In order to investigate the statistical significance of our achieved improvement for Gram-negative and Gram-positive subcellular localization prediction problems we use paired t-test. The probability value calculated for the pairwise t-test (p = 0.0047) emphasizes the statistical significance of our reported results and the enhancement achieved in this study.

Impact of using Rotation Forest

To investigate the effectiveness of the Rotation Forest for protein subcellular localization, we apply the neural network that was used in [8] (back propagation ANN using Radial Basis Function (RBF) activation function) to our extracted features and compare the results with those achieve here. We achieve 77.4% and 71.1% prediction accuracies which are 6.2% and 5.5% less than using the Rotation Forest for Gram-positive and Gram-negative protein subcellular localization data sets, respectively. This shows the effectiveness of using the Rotation Forest which has not been explored at all for this task.

Investigating the importance of the explored feature groups in this study

We apply the Rotation Forest to each of the explored feature groups to investigate their effectiveness on the achieved results. We then add these four feature groups together and apply the Rotation Forest to these combinations to see the impact of adding each feature group to the achieved results (using physicochemical attribute number 9). As it is shown in Table 4 combining these four feature groups together increases the prediction accuracy monotonically and the best results is achieved by combining all the feature groups together. This emphasizes the effectiveness of all the feature groups explored in this study to enhance Gram-positive and Gram-negative protein subcellular localizations.

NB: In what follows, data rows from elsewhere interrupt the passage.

(* ===== verification/Iterator.v ===== *)
(** [Iterator] and [KIterator] of [ssdb/src/ssdb/iterator.h] and [iterator.cpp]:
    enumeration of the keys of the store up to a bound and a limit. *)
From S2P Require Import Prelude CLib Bytes LevelDB Binlog.

Inductive Direction := FORWARD | BACKWARD.

(** The key codec of key-value pairs, which [iterator.cpp], [ssdb_impl.cpp] and
    [slave.cpp] each define for themselves. *)
Definition encode_kv_key (key : bytes) : bytes := DataType.KV :: key.
Definition decode_kv_key (slice : bytes) : option bytes :=
  let '(r, d) := Decoder.skip 1 slice in
  if r =? -1 then None
  else let '(r, _, key) := Decoder.read_data d in if r =? -1 then None else Some key.

Section Ops.
Context `{LevelDB}.

Record Iterator := mkIterator {
  it : LIter; end_ : bytes; limit : Z; is_first : bool; direction : Direction }.

Definition new_Iterator (i : LIter) (e : bytes) (l : Z) (d : Direction) : Iterator :=
  mkIterator i e l true d.

Definition iter_key (i : Iterator) : bytes := it_key (it i).
Definition iter_val (i : Iterator) : bytes := it_value (it i).

(** LevelDB allows [Next] and [Prev] on a valid iterator only. *)
Definition iter_next (i : Iterator) : exec (bool * Iterator) :=
  if limit i =? 0 then Done (false, i)
  else
    let* l := (if is_first i then Done (it i)
               else let* _ := guard (Valid (it i)) in
                    Done match direction i with FORWARD => Next (it i) | BACKWARD => Prev (it i) end) in
    let stop := Done (false, mkIterator l (end_ i) 0 false (direction i)) in
    if negb (Valid l) then stop
    else if match direction i with
            | FORWARD => negb (zlen (end_ i) =? 0) && (0 <? Slice_compare (it_key l) (end_ i))
            | BACKWARD => negb (zlen (end_ i) =? 0) && (Slice_compare (it_key l) (end_ i) <? 0)
            end then stop
    else Done (true, mkIterator l (end_ i) (limit i - 1) false (direction i)).

(** [while(offset-- > 0) if(this->next() == false) return false;] *)
Fixpoint iter_skip (offset : nat) (i : Iterator) : exec (bool * Iterator) :=
  match offset with
  | O => Done (true, i)
  | S n => let* (b, i) := iter_next i in if b : bool then iter_skip n i else Done (false, i)
  end.

Record KIterator := mkKIterator { k_it : Iterator; key : bytes; val : bytes; return_val_ : bool }.

Definition new_KIterator (i : Iterator) : KIterator := mkKIterator i [] [] true.
Definition return_val (onoff : bool) (k : KIterator) : KIterator :=
  mkKIterator (k_it k) (key k) (val k) onoff.

Fixpoint knext_loop (fuel : nat) (k : KIterator) : exec (bool * KIterator) :=
  let* (b, i) := iter_next (k_it k) in
  let k := mkKIterator i (key k) (val k) (return_val_ k) in
  if b : bool then
    let ks := iter_key i in
    let vs := iter_val i in
    let* c := mget ks 0 in
    if decide (c <> DataType.KV) then Done (false, k)
    else match decode_kv_key ks with
         | None => match fuel with O => NoFuel | S f => knext_loop f k end
         | Some ky =>
             Done (true, mkKIterator i ky (if return_val_ k then vs else val k) (return_val_ k))
         end
  else Done (false, k).

(** A key whose first byte is [KV] decodes, so the loop never goes round. *)
Definition knext (k : KIterator) : exec (bool * KIterator) := knext_loop 0 k.
End Ops.

Lemma decode_encode_kv_key k : decode_kv_key (encode_kv_key k) = Some k.
Proof.
  unfold decode_kv_key, encode_kv_key, Decoder.skip, Decoder.read_data. pose proof (zlen_nonneg k).
  rewrite zlen_cons, (proj2 (Z.ltb_ge _ _)) by lia. cbn [Z.eqb].
  change (zdrop 1 (?c :: ?s)) with s. change (zdrop 1 (DataType.KV :: k)) with k.
  by rewrite (proj2 (Z.eqb_neq _ _)) by lia.
Qed.

Lemma encode_kv_key_inj k k' : encode_kv_key k = encode_kv_key k' -> k = k'.
Proof. by intros [= ->]. Qed.

Module IteratorSpec.
Section Lemmas.
Context `{LevelDBSpec}.

(** The entries that are left, the bound of the enumeration and its limit
    taken into account. *)
Definition within (e : bytes) (x : entry) : Prop := e = [] \/ bytes_le x.1 e.
#[global] Instance within_dec e x : Decision (within e x) := _.

Definition todo (i : Iterator) : list entry :=
  if is_first i then rest (it i) else tail (rest (it i)).
Definition yield (i : Iterator) : list entry :=
  ztake (limit i) (filter (within (end_ i)) (todo i)).

Record iter_wf (i : Iterator) : Prop := {
  wf_sorted : StronglySorted entry_lt (it_all (it i));
  wf_limit : 0 <= limit i;
  wf_valid : is_first i = false -> limit i <> 0 -> Valid (it i) = true;
  wf_forward : direction i = FORWARD
}.

Lemma drop_sorted l n : StronglySorted entry_lt l -> StronglySorted entry_lt (drop n l).
Proof.
  revert l. induction n as [| n IH]; intros [| e l] Hs; try done. inversion Hs; subst. by apply IH.
Qed.

Lemma rest_sorted i : StronglySorted entry_lt (it_all i) -> StronglySorted entry_lt (rest i).
Proof. unfold rest. intros Hs. destruct (it_pos i); [by apply drop_sorted | constructor]. Qed.

(** Past the bound nothing is left. *)
Lemma filter_within_past e x l : StronglySorted entry_lt (x :: l) -> ~ within e x ->
  filter (within e) (x :: l) = [].
Proof.
  intros Hs Hn. apply filter_none. apply Forall_cons. split; [done |].
  inversion Hs as [| ? ? _ Hf]; subst. eapply Forall_impl; [exact Hf |]. intros y Hy [He | Hle].
  - apply Hn. by left.
  - apply Hn. right. apply bytes_le_lteq. left. by eapply bytes_lt_le_trans.
Qed.

Lemma past_bound i k : 
  (negb (zlen (end_ i) =? 0) && (0 <? Slice_compare k (end_ i))) = false <->
    end_ i = [] \/ bytes_le k (end_ i).
Proof.
  destruct (Slice_compare_spec k (end_ i)) as [_ Hg].
  rewrite andb_false_iff, negb_false_iff, Z.eqb_eq, Z.ltb_ge, <- bytes_not_lt, <- Hg.
  split; (intros [Hx | ?]; [left | right; lia]); [by apply zlen_0 | by rewrite Hx].
Qed.

(** One call: the next entry to yield, if there is one. *)
Lemma iter_next_spec i : iter_wf i -> exists b i', iter_next i = Done (b, i') /\ iter_wf i' /\
  end_ i' = end_ i /\
  match yield i with
  | [] => b = false /\ yield i' = []
  | e :: r => b = true /\ (iter_key i', iter_val i') = e /\ yield i' = r /\ limit i' = limit i - 1
  end.
Proof.
  intros [Hs Hl Hv Hd]. unfold iter_next, yield, todo.
  destruct (Z.eqb_spec (limit i) 0) as [H0 | H0].
  { rewrite H0. cbn. eexists _, _. split; [done |]. split; [by split |]. rewrite H0. done. }
  assert (exists l, (if is_first i then Done (it i)
               else let* _ := guard (Valid (it i)) in
                    Done match direction i with FORWARD => Next (it i) | BACKWARD => Prev (it i) end)
            = Done l /\ it_all l = it_all (it i) /\
            (if is_first i then rest (it i) else tail (rest (it i))) = rest l) as (l & -> & Ha & Hr).
  { destruct (is_first i); [by exists (it i) |]. rewrite Hv, Hd by done.
    exists (Next (it i)). by rewrite Next_all, Next_rest by auto. }
  cbn [ebind]. rewrite Hr. rewrite <- Ha in Hs. pose proof (rest_sorted l Hs) as Hrs.
  destruct (Valid l) eqn:Ev; cbn [negb].
  2: { apply Valid_false in Ev. rewrite Ev. unfold ztake. cbn [filter list_filter]. rewrite take_nil.
       eexists _, _. split; [done |]. split_and!; done || by split. }
  rewrite (Valid_cons l Ev) in Hrs |- *. rewrite Hd.
  destruct (negb (zlen (end_ i) =? 0) && _) eqn:Hb.
  - rewrite filter_within_past; [| done |].
    2: { cbn. intros Hw. apply not_false_iff_true in Hb. apply Hb, past_bound, Hw. }
    unfold ztake at 1. rewrite take_nil. eexists _, _. split; [done |]. split_and!; done || by split.
  - apply past_bound in Hb. rewrite filter_cons_True by done.
    assert (exists n, Z.to_nat (limit i) = S n /\ Z.to_nat (limit i - 1) = n) as (n & En & En')
      by (exists (Z.to_nat (limit i - 1)); lia).
    unfold ztake at 1. rewrite En. cbn [firstn]. eexists _, _. split; [done |]. split_and!; try done.
    + split; cbn; [done | lia | done | done].
    + cbn [limit end_ is_first it]. unfold ztake. rewrite En'. done.
Qed.

(** The entries seen by [n] rounds of [while(it->next())]. *)
Fixpoint drain (n : nat) (i : Iterator) : exec (list entry) :=
  match n with
  | O => Done []
  | S n => let* (b, i) := iter_next i in
           if b : bool then let* l := drain n i in Done ((iter_key i, iter_val i) :: l) else Done []
  end.

Lemma drain_spec n : forall i, iter_wf i -> drain n i = Done (take n (yield i)).
Proof.
  induction n as [| n IH]; intros i Hi; [done |]. cbn [drain].
  destruct (iter_next_spec i Hi) as (b & i' & -> & Hi' & _ & Hy). cbn [ebind].
  destruct (yield i) as [| e r]; [by destruct Hy as [-> _] |].
  destruct Hy as (-> & He & Hr & _). rewrite (IH i' Hi'), He, Hr. done.
Qed.

Lemma new_Iterator_wf k d e l : 0 <= l -> iter_wf (new_Iterator (Seek k (NewIterator d)) e l FORWARD).
Proof.
  intros Hl. split; try done. cbn. rewrite (proj1 (Seek_spec _ _)), New_all. apply sorted_entries_sorted.
Qed.

(** [skip(n)] passes over [n] entries, or all of them. *)
Lemma iter_skip_spec n : forall i, iter_wf i -> exists b i', iter_skip n i = Done (b, i') /\
  iter_wf i' /\ yield i' = drop n (yield i) /\ (b = true <-> (n <= length (yield i))%nat).
Proof.
  induction n as [| n IH]; intros i Hi; cbn [iter_skip].
  { eexists _, _. split_and!; try done. split; [lia | done]. }
  destruct (iter_next_spec i Hi) as (b & i1 & -> & Hi1 & _ & Hy). cbn [ebind].
  destruct (yield i) as [| e r].
  - destruct Hy as [-> Hy]. eexists _, _. split_and!; try done. split; [done | cbn; lia].
  - destruct Hy as (-> & _ & Hr & _). destruct (IH i1 Hi1) as (b & i2 & -> & Hi2 & Hd & Hb).
    eexists _, _. split_and!; try done; rewrite Hr in *; [done |]. rewrite Hb. cbn. lia.
Qed.

(** C17: an enumeration yields, in key order, exactly the entries of the store
    from the start key up to the bound (no bound when it is empty), at most
    [limit] of them; [skip] passes over as many as asked; [Next] is never called
    on an iterator that is not valid. *)
Theorem enumeration k d e l n m : 0 <= l ->
  let i := new_Iterator (Seek k (NewIterator d)) e l FORWARD in
  exists b i', iter_skip n i = Done (b, i') /\
    drain m i' = Done (take m (drop n (ztake l
      (filter (within e) (filter (fun x => bytes_le k x.1) (sorted_entries (contents d))))))).
Proof.
  intros Hl i. destruct (iter_skip_spec n i) as (b & i' & -> & Hi' & Hy & _); [by apply new_Iterator_wf |].
  exists b, i'. split; [done |]. rewrite drain_spec, Hy by done.
  unfold yield, todo. cbn [limit end_ is_first it i new_Iterator]. by rewrite Seek_New_rest.
Qed.

(** What [KIterator::next] does with the next entry. *)
Lemma knext_spec k : iter_wf (k_it k) -> Forall (fun x => x.1 <> []) (yield (k_it k)) ->
  exists b k', knext k = Done (b, k') /\ iter_wf (k_it k') /\ return_val_ k' = return_val_ k /\
    match yield (k_it k) with
    | (c :: ky, v) :: r =>
        yield (k_it k') = r /\
        (if decide (c = DataType.KV) then b = true /\ key k' = ky /\
               (return_val_ k = true -> val k' = v)
         else b = false)
    | _ => b = false /\ yield (k_it k') = []
    end.
Proof.
  intros Hi Hne. unfold knext. cbn [knext_loop].
  destruct (iter_next_spec _ Hi) as (b & i' & -> & Hi' & _ & Hy). cbn [ebind].
  destruct (yield (k_it k)) as [| [ks vs] r].
  { destruct Hy as [-> Hy]. eexists _, _. split; [done |]. done. }
  destruct Hy as (-> & He & Hr & _). injection He as -> ->.
  apply Forall_cons in Hne as [Hk _]. destruct ks as [| c ky]; [done |].
  cbn [mget ebind]. change (mget (c :: ky) 0) with (Done c). cbn [ebind].
  destruct (decide (c = DataType.KV)) as [-> | Hc].
  - rewrite decide_False by auto.
    change (DataType.KV :: ky) with (encode_kv_key ky). rewrite decode_encode_kv_key.
    eexists _, _. split; [done |]. split_and!; try done. by intros ->.
  - rewrite decide_True by done. eexists _, _. by split_and!.
Qed.

(** The pairs of [n] rounds of [while(kit->next())]. *)
Fixpoint kdrain (n : nat) (k : KIterator) : exec (list entry) :=
  match n with
  | O => Done []
  | S n => let* (b, k) := knext k in
           if b : bool then let* l := kdrain n k in Done ((key k, val k) :: l) else Done []
  end.

(** The pairs of the leading entries that are key-value entries. *)
Fixpoint kv_prefix (l : list entry) : list entry :=
  match l with
  | (c :: ky, v) :: r => if decide (c = DataType.KV) then (ky, v) :: kv_prefix r else []
  | _ => []
  end.

Lemma kdrain_spec n : forall k, iter_wf (k_it k) -> return_val_ k = true ->
  Forall (fun x => x.1 <> []) (yield (k_it k)) ->
  kdrain n k = Done (take n (kv_prefix (yield (k_it k)))).
Proof.
  induction n as [| n IH]; intros k Hi Hv Hne; [done |]. cbn [kdrain].
  destruct (knext_spec k Hi Hne) as (b & k' & -> & Hi' & Hv' & Hy). cbn [ebind].
  destruct (yield (k_it k)) as [| [[| c ky] v] r]; try by destruct Hy as [-> _].
  destruct Hy as [Hr Hy]. cbn [kv_prefix]. case_decide as Hc; [| by subst b].
  destruct Hy as (-> & -> & Hval). rewrite Hval by done.
  apply Forall_cons in Hne as [_ Hne]. rewrite IH, Hr; [done | done | congruence | by rewrite Hr].
Qed.

(** Over a store without the empty key, [KIterator] returns the pairs of
    the leading key-value entries with their decoded keys, and stops at the
    first entry of another kind; its loop never goes round a second time. *)
Theorem kv_enumeration k d e l n : 0 <= l -> contents d !! ([] : bytes) = None ->
  let i := new_Iterator (Seek k (NewIterator d)) e l FORWARD in
  kdrain n (new_KIterator i) = Done (take n (kv_prefix (ztake l
    (filter (within e) (filter (fun x => bytes_le k x.1) (sorted_entries (contents d))))))).
Proof.
  intros Hl Hne i. pose proof (new_Iterator_wf k d e l Hl) as Hi. fold i in Hi.
  assert (yield i = ztake l (filter (within e)
    (filter (fun x => bytes_le k x.1) (sorted_entries (contents d))))) as Ey.
  { unfold yield, todo. cbn [limit end_ is_first it i new_Iterator]. by rewrite Seek_New_rest. }
  rewrite kdrain_spec; [by rewrite <- Ey | done | done |]. cbn [k_it new_KIterator].
  rewrite Ey. unfold ztake. apply Forall_take, Forall_forall. intros [x v] Hx Hn. cbn in Hn. subst x.
  apply list_elem_of_filter in Hx as [_ Hx]. apply list_elem_of_filter in Hx as [_ Hx].
  apply elem_of_sorted_entries in Hx. cbn in Hx. congruence.
Qed.
End Lemmas.
End IteratorSpec.

Module IteratorSamples.
Import IteratorSpec BinlogSamples.

Lemma enumeration_witness :
  let i := new_Iterator (Seek (lit "a") (NewIterator (Mem.healthy store))) [] 5 FORWARD in
  exists b i', iter_skip 0 i = Done (b, i') /\
    drain 5 i' = Done (take 5 (drop 0 (ztake 5 (filter (within [])
      (filter (fun x => bytes_le (lit "a") x.1)
        (sorted_entries (contents (Mem.healthy store)))))))).
Proof. apply (enumeration (lit "a") (Mem.healthy store) [] 5 0 5). lia. Defined.

Lemma kv_enumeration_witness :
  let i := new_Iterator (Seek (lit "a") (NewIterator (Mem.healthy store))) [] 5 FORWARD in
  kdrain 3 (new_KIterator i) = Done (take 3 (kv_prefix (ztake 5 (filter (within [])
      (filter (fun x => bytes_le (lit "a") x.1)
        (sorted_entries (contents (Mem.healthy store)))))))).
Proof.
  apply (kv_enumeration (lit "a") (Mem.healthy store) [] 5 3); [lia | by vm_compute].
Defined.
End IteratorSamples.
Lemma read_chunk_stream x l r ms1 part : received r l -> r + zlen x <= 2 ^ 25 ->
  Forall packet_ok ms1 -> data_of l ++ x = enc_stream ms1 ++ part ->
  (part = [] \/ exists m missing, packet_ok m /\ part ++ missing = enc_packet m /\ missing <> []) ->
  (x = [] -> ms1 = []) ->
  exists l', read_chunk x l = Done (Some l', ms1) /\ received (r + zlen x) l' /\ data_of l' = part /\
    redis l' = redis l /\
    (x <> [] -> part = [] ->
       Buffer.off (input l') = Buffer.off (input l) + Buffer.size_ (input l) + zlen x).
Proof.
  intros Hl Hr Hok E Hpart Hx. unfold read_chunk. destruct x as [| c x].
  - rewrite (Hx eq_refl) in *. rewrite app_nil_r in E. eexists. split; [done |].
    rewrite zlen_nil, Z.add_0_r. split_and!; try done.
  - destruct (copy_received (c :: x) l r Hl Hr) as (l1 & Ec & Hl1 & Hd1 & Hr1 & Ho1). rewrite Ec. cbn [ebind].
    pose proof (zlen_contents _ (rc_wf _ _ Hl1)) as Hz. fold (data_of l1) in Hz.
    destruct (recv_all_stream ms1 part (S (Z.to_nat (Buffer.size_ (input l1)))) l1 (r + zlen (c :: x)))
      as (l' & -> & Hl' & Hd' & Hr' & Hoff); try done.
    + by rewrite Hd1.
    + pose proof (length_enc_stream ms1). rewrite Hd1, E in Hz. unfold zlen in Hz. rewrite length_app in Hz. lia.
    + exists l'. split_and!; try done; [congruence |]. intros _ Hp. rewrite (Hoff Hp). lia.
Qed.

Lemma enc_packet_nonempty rs : enc_packet rs <> [].
Proof. unfold enc_packet. by intros [_ ?]%app_nil. Qed.

Lemma feed_stream cs : forall l r ms, received r l -> r + zlen (mjoin cs) <= 2 ^ 25 ->
  Forall packet_ok ms -> data_of l ++ mjoin cs = enc_stream ms -> pending enc_packet (data_of l) ms ->
  exists l', feed cs l = Done (Some l', ms) /\ received (r + zlen (mjoin cs)) l' /\ data_of l' = [] /\
    redis l' = redis l.
Proof.
  induction cs as [| x cs IH]; intros l r ms Hl Hr Hok E Hd; cbn [feed].
  - change (mjoin []) with (@nil char) in *. rewrite app_nil_r in E. rewrite zlen_nil, Z.add_0_r in *.
    assert (ms = []) as ->.
    { apply (pending_no_whole enc_packet (data_of l) ms [] []); [by intros ? ?%enc_packet_nonempty | by rewrite app_nil_r |].
      by rewrite app_nil_r. }
    eexists. split; [done |]. split_and!; done.
  - change (mjoin (x :: cs)) with (x ++ mjoin cs) in *. rewrite app_assoc in E. rewrite zlen_app in *.
    destruct (split_stream enc_packet ms _ _ E) as (ms1 & ms2 & part & -> & Ew & Ep & Hp).
    apply Forall_app in Hok as [Hok1 Hok2].
    destruct (read_chunk_stream x l r ms1 part Hl) as (l1 & -> & Hl1 & Hd1 & Hr1 & _).
    + zl.
    + done.
    + done.
    + destruct Hp as [-> | (m & ms' & missing & -> & Em & Hne)]; [by left | right].
      exists m, missing. apply Forall_cons in Hok2 as [? _]. done.
    + intros ->. rewrite app_nil_r in Ew.
      by apply (pending_no_whole enc_packet (data_of l) ms1 ms2 part); [by intros ? ?%enc_packet_nonempty | ..].
    + cbn [ebind]. destruct (IH l1 (r + zlen x) ms2) as (l2 & -> & Hl2 & Hd2 & Hr2); try done.
      * zl.
      * by rewrite Hd1.
      * by rewrite Hd1.
      * cbn [ebind]. eexists. split; [done |]. rewrite Z.add_assoc. split_and!; congruence || done.
Qed.

Lemma feed_new cs ms : Forall packet_ok ms -> mjoin cs = enc_stream ms ->
  zlen (mjoin cs) <= 2 ^ 25 ->
  exists l, feed cs new_Link = Done (Some l, ms) /\ data_of l = [].
Proof.
  intros Hok E Hlen. destruct (create_wf INIT_BUFFER_SIZE) as [Hw Hc]; [by vm_compute |].
  destruct (feed_stream cs new_Link 0 ms) as (l & -> & _ & Hd & _); eauto.
  - split; [done | by vm_compute | by vm_compute].
  - by left.
Qed.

Table 4 The overall prediction accuracy achieved using Rotation Forest to each feature groups investigated in this study (in percentage).

Conclusion

In this study we have proposed a pattern recognition-based approach to solve Gram-positive and Gram-negative protein subcellular localizations in the following steps. First, we have investigated a wide range of physicochemical attributes using several classifiers and feature extraction techniques and selected the 10 attributes that attained the best results for protein subcellular localization. Second, using the evolutionary information embedded in PSSM, we transformed the protein sequence and also extracted semi-composition and auto-covariance feature groups directly from PSSM. Third, we extracted physicochemical-based feature groups by proposing overlapped segmented density, and overlapped segmented autocorrelation feature groups from the transformed protein sequence for all 10 physicochemical attributes mentioned earlier. Fourth, all four feature groups extracted here were combined to make a feature vector that contains both evolutionary and physicochemical discriminatory information simultaneously. Finally, by applying the Rotation Forest classifier to our extracted feature groups, we achieved 83.6% and 76.6% prediction accuracies for Gram-positive and Gram-negative subcellular localization which are 3.3% and 3.4% better than previously reported results for these two tasks, respectively [8, 35].

These enhancements emphasizes the effectiveness of our proposed feature extraction techniques, the discriminatory information embedded in physicochemical-based features, and finally the Rotation Forest classifier that has not been explored for this task. For our future work, we aim at exploring wider range of feature extraction techniques to reduce the number of features as well as enhancing protein subcellular localization.